Turesky is beginning to turn up evidence that it might. In a study published last year, he and colleagues studied biopsies of prostate tumors and found that DNA in the cancer cells had been damaged by HAAs.
“This is the first unequivocal proof that, once you eat the cooked meat mutagens, some of them find their way to the prostate and damage the prostate,” Turesky says. The study doesn’t prove that meat caused the cancer, he adds. “It could just be an association. Now we have to show that the mutations are attributed to the chemicals in cooked meat.”
It would be illuminating to find the same types of meat-linked mutations in colorectal cancer cells, Le Marchand adds. “That would be the nail in the coffin,” he says.
In the meantime, research suggests several ways to lower levels of carcinogens in your meat. Marinating before cooking helps keep the surface of the meat from getting so hot, Turesky says. Microwaving before barbecuing can also help. So can flipping burgers frequently and taking care not to char or burn meat (while also cooking it enough to avoid the health risks of undercooking).

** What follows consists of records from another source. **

(* ===== verification/RestProps.v ===== *)
(** * What the REST transport guarantees *)

From Stdlib Require Import Ascii.
From Stdlib Require Import Strings.Byte.
From S2P Require Import Prelude.
From S2P Require Import GoLib.
From S2P Require Import Message.
From S2P Require Import Wal.
From S2P Require Import Storage.
From S2P Require Import Codec.
From S2P Require Import Demo.
From S2P Require Import Broker.
From S2P Require Import BrokerSteps.
From S2P Require Import BrokerSafe.
From S2P Require Import BrokerOps.
From S2P Require Import BrokerSafety.
From S2P Require Import BrokerPublish.
From S2P Require Import BrokerAdmin.
From S2P Require Import Cluster.
From S2P Require Import Helper.
From S2P Require Import Float64.
From S2P Require Import RateLimit.
From S2P Require Import Duration.
From S2P Require Import Http.
From S2P Require Import Rest.

(** Every header of a request carries a value, as [net/http] builds it. *)
Definition header_values (r : Request) : Prop := map_Forall (λ _ vs, vs ≠ []) (Header r).

Section safety.
Context `{R : Runtime} {St : Type} `{Storage St} `{!StorageSafe St} `{W : Web}.
Context (HR : RuntimeLaws R).
Implicit Types s : Server St.

(** The broker is consistent, and [n] requests are in flight. *)
Definition busy (n : Z) s : Prop := wf (broker s) ∧ inFlight s = n.

Lemma busy_call {A} n (op : M (World St) A) (Q : World St → A → World St → Prop) :
  (∀ w, wf w → step op w (Q w)) → stable (busy n) (call op).
Proof.
  intros Hop. apply stable_zoom. intros s [Hs Hn].
  eapply wpx_mono; [by apply Hop| |done]. by intros a w (? & _).
Qed.

Lemma busy_gets {A} n (f : World St → A) : stable (busy n) (call (gets f)).
Proof. by intros s. Qed.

Meat may also be more damaging to some people than to others, says Le Marchand, whose interest in meat began with observations that Japanese immigrants to Hawaii had higher rates of colorectal cancer compared with the state’s white residents and compared with people in Japan. Some of his research suggests that genetics puts some people more at risk from the potentially harmful effects of meat.
Eating meat once or once in a while won’t cause cancer, Le Marchand adds. It’s regular and repeated exposure for decades that adds up to make a difference in risk.
“I think once a week or twice a month is fine,” Le Marchand says. As with other nutrition concerns, he adds, “it’s always the same: Moderation is key.”